* [Data shown]
::::::

Lemma set_field_fits size a x v : access_size size -> a mod size = 0 -> fits 64 v -> fits 64 (set_field size a x v).
Proof.
  intros Hs Ha Hv. unfold set_field. apply lor_fits; [done|by apply land_fits_l|].
  pose proof (wrap_fits (8 * size) x ltac:(destruct Hs as [->|[->|[->| ->]]]; lia)) as Hw. unfold fits in Hw.
  rewrite Z.shiftl_mul_pow2 by (destruct Hs as [->|[->|[->| ->]]]; divmod). split; [apply Z.mul_nonneg_nonneg; lia|].
  eapply Z.lt_le_trans; [apply Z.mul_lt_mono_pos_r; [|apply Hw]; apply Z.pow_pos_nonneg; [lia|]|rewrite <- Z.pow_add_r; [apply Z.pow_le_mono_r|..]];
    destruct Hs as [->|[->|[->| ->]]]; divmod.
Qed.

(** ** Loads and stores *)

Definition dword (a : Z) : Z := a - a mod 8.

Lemma dword_block a : phys_ok a -> phys_ok (dword a) /\ block_of a (dword a) /\ off1 g (dword a) = off1 g a.
Proof. intros Ha. unfold dword, off1, phys_ok in *. geom Hg; divmod. Qed.

Lemma H1_block (c : C) a b : phys_ok a -> phys_ok b -> block_of b a -> H1 g c a = H1 g c b /\ place g c a = place g c b.
Proof.
  intros Ha Hb E. assert (Hp : place g c a = place g c b) by (by apply place_block). split; [|done].
  unfold H1. rewrite (H2_line g Hg c a b Ha Hb (block_line g a b Hg E)), Hp. f_equal. unfold d_matches_line. f_equal.
  apply page_tag_inj; [by apply phys_fits|by apply phys_fits|]. by apply (block_page g).
Qed.

(** Where the data array keeps a virtual address. *)
Lemma data_index virt phys : maps_to virt phys -> let m := virt .& (dc_bytes g - 1) in
  0 <= m /\ m / 8 = dc_index g virt * dc_chunks g + off1 g phys /\ m mod 8 = phys mod 8.
Proof.
  intros (Hp & Hv & Hm). cbn zeta.
  assert (Hb : virt .& (dc_bytes g - 1) = virt mod 2 ^ (dc_line_shift g + dc_sets_shift g)).
  { unfold dc_bytes. geom Hg; cbn [dc_ways]; rewrite Z.mul_1_r; rewrite <- Z.land_ones by done; f_equal. }
  rewrite Hb, dc_index_eq by done. unfold dc_chunks, off1. geom Hg; divmod.
Qed.

Lemma data_element virt phys size : maps_to virt phys -> access_size size -> phys mod size = 0 ->
  let e := element size (virt .& (dc_bytes g - 1)) in
  e / (8 / size) = dc_index g virt * dc_chunks g + off1 g phys /\ 8 * size * (e mod (8 / size)) = 8 * (8 - size - phys mod 8).
Proof.
  intros Hm Hs Ha. destruct (data_index virt phys Hm) as (H0 & Hd & Hr). cbn zeta in *.
  rewrite <- Hd, <- Hr. apply element_pos; [done|done|]. revert Hr Ha. destruct Hs as [->|[->|[->| ->]]]; intros; divmod.
Qed.

Lemma read_content (c : C) virt phys size : maps_to virt phys -> access_size size -> phys mod size = 0 ->
  H1 g c phys = true -> place g c phys = dc_index g virt -> dc_read g c size virt = field size phys (content g c (dword phys)).
Proof.
  intros Hm Hs Ha Hh Hp. destruct Hm as [Hok Hm'] eqn:Em. clear Em. destruct (dword_block phys Hok) as (Hdk & Hdb & Hdo).
  unfold content. destruct (H1_block c (dword phys) phys Hdk Hok Hdb) as [-> ->]. rewrite Hh, Hp, Hdo.
  unfold dc_read, view_get. destruct (data_element virt phys size (conj Hok Hm') Hs Ha) as [-> ->]. done.
Qed.

(** One doubleword of a held block changes, and the line is marked dirty. *)
Definition poke (c : C) (d k v : Z) : C := mark_l1d_dirty (c <| dc_data ::= <[k := v]> |>) d.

::::::

* [Assignment]
Copy out, from the material above, each line in which the string "assert" is found.

* [Result below]
  intros Ha Hb E. assert (Hp : place g c a = place g c b) by (by apply place_block). split; [|done].
  assert (Hb : virt .& (dc_bytes g - 1) = virt mod 2 ^ (dc_line_shift g + dc_sets_shift g)).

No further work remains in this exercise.